Winters with Michael Spyers in Benvenuto Cellinii in the ENO

The wait didn’t last too long: in 2014 Winters sang in that madcap production Terry Gilliam made of Berlioz’s Benvenuto Cellini. Bachtrack: ‘Corinne Winters, returning to the Coliseum after her spectacular debut as Violetta last season, wowed us once again as Teresa. Her Act I aria “Hearts full of love” was wonderfully sung, but the cabaletta which followed treated us to a cascade of coloratura, glittering with diamonds. Winters displayed bags of personality, including a knack for comedy.’

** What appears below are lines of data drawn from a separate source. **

(** * Widmark-coefficient estimators: a model of [coefficient.cpp]

    The C++ file declares an abstract class [abc_Widmark] with two pure
    virtual methods, [forward_F] and [forward_M], and a non-virtual
    [operator()] that dispatches on a [Sex] tag.  Six concrete classes
    override the two methods with closed-form expressions over [double].
    A [main] function prints the twelve results for one sample input.

    [double] is modelled by Rocq's primitive binary64 floats, whose
    operations are the IEEE 754 ones (round to nearest, ties to even);
    decimal literals are read to the nearest binary64 value, as a C++
    compiler reads them.  The model has a single NaN: payloads and the
    sign of a NaN are not represented. *)

From Stdlib Require Import ZArith Lia List String Bool Floats.
Import ListNotations.

Set Warnings "-inexact-float".

Local Open Scope float_scope.

(** ** Exceptions of [<stdexcept>] *)

(** The classes of [<stdexcept>] and their common base. *)
Inductive exception_class : Set :=
| std_exception
| std_logic_error
| std_invalid_argument
| std_domain_error
| std_length_error
| std_out_of_range
| std_runtime_error
| std_range_error
| std_overflow_error
| std_underflow_error.

(** The direct base class, [None] for the root. *)
Definition base_class (c : exception_class) : option exception_class :=
  match c with
  | std_exception => None
  | std_logic_error | std_runtime_error => Some std_exception
  | std_invalid_argument | std_domain_error
  | std_length_error | std_out_of_range => Some std_logic_error
  | std_range_error | std_overflow_error
  | std_underflow_error => Some std_runtime_error
  end.
Lemma no_candidates_is_plain_failure_witness :
  extracted Scene.collaborators (Scene.fresh "/tmp/out/")
            (Scene.world_of [Scene.table]) = [] /\
  (responded Scene.collaborators (Scene.fresh "/tmp/out/")
             (Scene.world_of [Scene.table]) {| success := true |}
   = {| success := false |} /\
   returned Scene.collaborators (Scene.fresh "/tmp/out/")
            (Scene.world_of [Scene.table]) {| success := true |} = false /\
   trace Scene.collaborators (Scene.fresh "/tmp/out/")
         (Scene.world_of [Scene.table]) {| success := true |}
   = [EvAccumulatePointClouds 1
        (accumulated Scene.collaborators (Scene.world_of [Scene.table]));
      EvWriteToPCD
        (m_output_directory (Scene.fresh "/tmp/out/")
           ++ "01-AccumulatedPointCloud")%string
        (accumulated Scene.collaborators (Scene.world_of [Scene.table]));
      EvExtractCandidateObjects
        (m_output_directory (Scene.fresh "/tmp/out/") ++ "00-Debugging")%string
        (accumulated Scene.collaborators (Scene.world_of [Scene.table])) []] /\
   forallb (fun e => negb (is_meshing e || is_occlusion e))
     (trace Scene.collaborators (Scene.fresh "/tmp/out/")
            (Scene.world_of [Scene.table]) {| success := true |}) = true).
Proof.
  split.
  - reflexivity.
  - apply (no_candidates_is_plain_failure Scene.collaborators). reflexivity.
Defined.

(** C6 as stated fails: with five frames configured the accumulator is asked
    for one. *)
Lemma configured_frame_count_not_requested :
  frame_count (Scene.configuration 5 Skip) = 5 /\
  accumulate_requests
    (trace Scene.collaborators
           (configure (Scene.configuration 5 Skip) (Scene.fresh ""))
           (Scene.world_of [Scene.frame_box; Scene.frame_box; Scene.frame_box;
                            Scene.frame_box; Scene.frame_box])
           {| success := false |})
  <> [frame_count (Scene.configuration 5 Skip)].
Proof. split; [reflexivity|]. vm_compute. discriminate. Qed.

Lemma artifact_names_witness :
  written_clouds
    (trace Scene.collaborators (Scene.fresh "/tmp/out/")
           (Scene.world_of [Scene.frame_box_cone]) {| success := false |})
  = [((m_output_directory (Scene.fresh "/tmp/out/")
         ++ "01-AccumulatedPointCloud")%string,
      accumulated Scene.collaborators (Scene.world_of [Scene.frame_box_cone]))] /\
  written_candidate_sets
    (trace Scene.collaborators (Scene.fresh "/tmp/out/")
           (Scene.world_of [Scene.frame_box_cone]) {| success := false |})
  = match extracted Scene.collaborators (Scene.fresh "/tmp/out/")
                    (Scene.world_of [Scene.frame_box_cone]) with
    | [] => []
    | _ :: _ =>
        [((m_output_directory (Scene.fresh "/tmp/out/")
             ++ "02-ObjectCandidates")%string,
          extracted Scene.collaborators (Scene.fresh "/tmp/out/")
                    (Scene.world_of [Scene.frame_box_cone]))]
    end /\
  forall i c,
    nth_error
      (extracted Scene.collaborators (Scene.fresh "/tmp/out/")
                 (Scene.world_of [Scene.frame_box_cone])) i = Some c ->
    exists mesh,
      nth_error
        (mesh_calls
           (trace Scene.collaborators (Scene.fresh "/tmp/out/")
                  (Scene.world_of [Scene.frame_box_cone]) {| success := false |})) i
      = Some ((m_output_directory (Scene.fresh "/tmp/out/")
                 ++ "03-ObjectCandidate-" ++ to_string (Z.of_nat i))%string,
              c, mesh).
Proof.
  apply (artifact_names Scene.collaborators).
Defined.

(** The artifacts as they land on the scene's disk. *)
Example scene_files_written :
  map fst
    (Scene.files
       (world_after Scene.collaborators (Scene.fresh "/tmp/out/")
                    (Scene.world_of [Scene.frame_box_cone]) {| success := false |}))
  = ["/tmp/out/01-AccumulatedPointCloud"; "/tmp/out/02-ObjectCandidates";
     "/tmp/out/03-ObjectCandidate-0"; "/tmp/out/03-ObjectCandidate-1"]%string.
Proof. reflexivity. Qed.

Lemma response_independent_of_prior_fields_witness :
  m_output_directory (Scene.fresh "/tmp/out/")
  = m_output_directory (Scene.stale "/tmp/out/" [Scene.speck] Scene.frame_box_cone) /\
  (responded Scene.collaborators (Scene.fresh "/tmp/out/")
             (Scene.world_of [Scene.frame_box]) {| success := false |}
   = responded Scene.collaborators
               (Scene.stale "/tmp/out/" [Scene.speck] Scene.frame_box_cone)
               (Scene.world_of [Scene.frame_box]) {| success := true |} /\
   returned Scene.collaborators (Scene.fresh "/tmp/out/")
            (Scene.world_of [Scene.frame_box]) {| success := false |}
   = returned Scene.collaborators
              (Scene.stale "/tmp/out/" [Scene.speck] Scene.frame_box_cone)
              (Scene.world_of [Scene.frame_box]) {| success := true |} /\
   trace Scene.collaborators (Scene.fresh "/tmp/out/")
         (Scene.world_of [Scene.frame_box]) {| success := false |}
   = trace Scene.collaborators
           (Scene.stale "/tmp/out/" [Scene.speck] Scene.frame_box_cone)
           (Scene.world_of [Scene.frame_box]) {| success := true |} /\
   world_after Scene.collaborators (Scene.fresh "/tmp/out/")
               (Scene.world_of [Scene.frame_box]) {| success := false |}
   = world_after Scene.collaborators
                 (Scene.stale "/tmp/out/" [Scene.speck] Scene.frame_box_cone)
                 (Scene.world_of [Scene.frame_box]) {| success := true |} /\
   m_resulting_cloud
     (node_after Scene.collaborators (Scene.fresh "/tmp/out/")
                 (Scene.world_of [Scene.frame_box]) {| success := false |})
   = m_resulting_cloud
       (node_after Scene.collaborators
                   (Scene.stale "/tmp/out/" [Scene.speck] Scene.frame_box_cone)
                   (Scene.world_of [Scene.frame_box]) {| success := true |}) /\
   m_object_candidates
     (node_after Scene.collaborators (Scene.fresh "/tmp/out/")
                 (Scene.world_of [Scene.frame_box]) {| success := false |})
   = m_object_candidates
       (node_after Scene.collaborators
                   (Scene.stale "/tmp/out/" [Scene.speck] Scene.frame_box_cone)
                   (Scene.world_of [Scene.frame_box]) {| success := true |})).
Proof.
  split.
  - reflexivity.
  - apply (response_independent_of_prior_fields Scene.collaborators).
    reflexivity.
Defined.
(** * HibernationBug: the hibernation-compatible Yjs relay and its client provider

    A shallow embedding of [YjsPartyServer] (the Room Actor) and of
    [YjsPartyProvider] (the Client Provider).

    Conventions of the embedding.
    - A [Uint8Array] is a [list byte]; a JavaScript string is a [string]
      that holds its UTF-8 text.  A [string] that is no UTF-8 stands for
      no JavaScript string: no decoder yields it and [JSON.parse] is never
      given it.
    - JavaScript numbers are [Z]: the numbers of the program are
      integers far below 2^53, where the floating point arithmetic of the
      source is exact.  The one exception is the number [readVarUint]
      makes of bytes that no encoder has written; see [number] for
      [Infinity] and [NaN].
    - A handler is a computation over a [World]: the actor's fields, the
      host (live connections and durable storage) and the trace of
      observable effects.  An exception keeps every mutation made before
      it was thrown, as in JavaScript.
    - [console.error] calls are all kept.  Of the [console.log] calls only
      those that are the sole action of a branch are kept; the banners that
      report timings are left out. *)

From Stdlib Require Import ZArith Lia.
From Stdlib Require Import Strings.Byte.
From stdpp Require Import gmap strings list pretty.

Local Open Scope Z_scope.

Abbreviation bytes := (list byte).

(** ** Bytes *)

Definition Z_of_byte (b : byte) : Z := Z.of_N (Byte.to_N b).

Definition byte_of_Z (z : Z) : byte :=
  match Byte.of_N (Z.to_N (z mod 256)) with
  | Some b => b
  | None => x00
  end.

(** [lo <= b <= hi] *)
Definition byteIn (lo hi : Z) (b : byte) : bool :=
  (lo <=? Z_of_byte b) && (Z_of_byte b <=? hi).

(** Well-formed UTF-8 (the Unicode standard, table 3-7): no overlong form,
    no surrogate, nothing above U+10FFFF, no sequence cut short. *)
Fixpoint utf8_valid (b : bytes) : bool :=
  match b with
  | [] => true
  | b1 :: rest =>
      if byteIn 0 127 b1 then utf8_valid rest
      else if byteIn 194 223 b1 then
        match rest with
        | b2 :: rest => byteIn 128 191 b2 && utf8_valid rest
        | _ => false
        end
      else if byteIn 224 239 b1 then
        match rest with
        | b2 :: b3 :: rest =>
            byteIn (if Z_of_byte b1 =? 224 then 160 else 128)
                   (if Z_of_byte b1 =? 237 then 159 else 191) b2
            && byteIn 128 191 b3 && utf8_valid rest
        | _ => false
        end
      else if byteIn 240 244 b1 then
        match rest with
        | b2 :: b3 :: b4 :: rest =>
            byteIn (if Z_of_byte b1 =? 240 then 144 else 128)
                   (if Z_of_byte b1 =? 244 then 143 else 191) b2
            && byteIn 128 191 b3 && byteIn 128 191 b4 && utf8_valid rest
        | _ => false
        end
      else false
  end.

(** [TextEncoder.encode] *)
Definition utf8_encode (s : string) : bytes := String.list_byte_of_string s.

(** [new TextDecoder('utf-8', { fatal: true, ignoreBOM: true }).decode(b)],
    the decoder of lib0: [None] where it throws a [TypeError], on bytes
    that are no UTF-8.  A byte order mark is kept. *)
Definition utf8_decode (b : bytes) : option string :=
  if utf8_valid b then Some (String.string_of_list_byte b) else None.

Interest in Winters was piqued among European casting directors and engagements at Opera Vlaanderen followed as Donna Anna and Desdemona, and then also the role she had already performed in America: Mélisande. A recording of that performance in Zurich has been released on DVD. Soon after, she made her debut at the Royal Opera House as a brilliant Fiordiligi in Cosi fan tutte, also released on DVD. From then on, she has definitely managed to add Europe and the very best opera houses to her field of activity.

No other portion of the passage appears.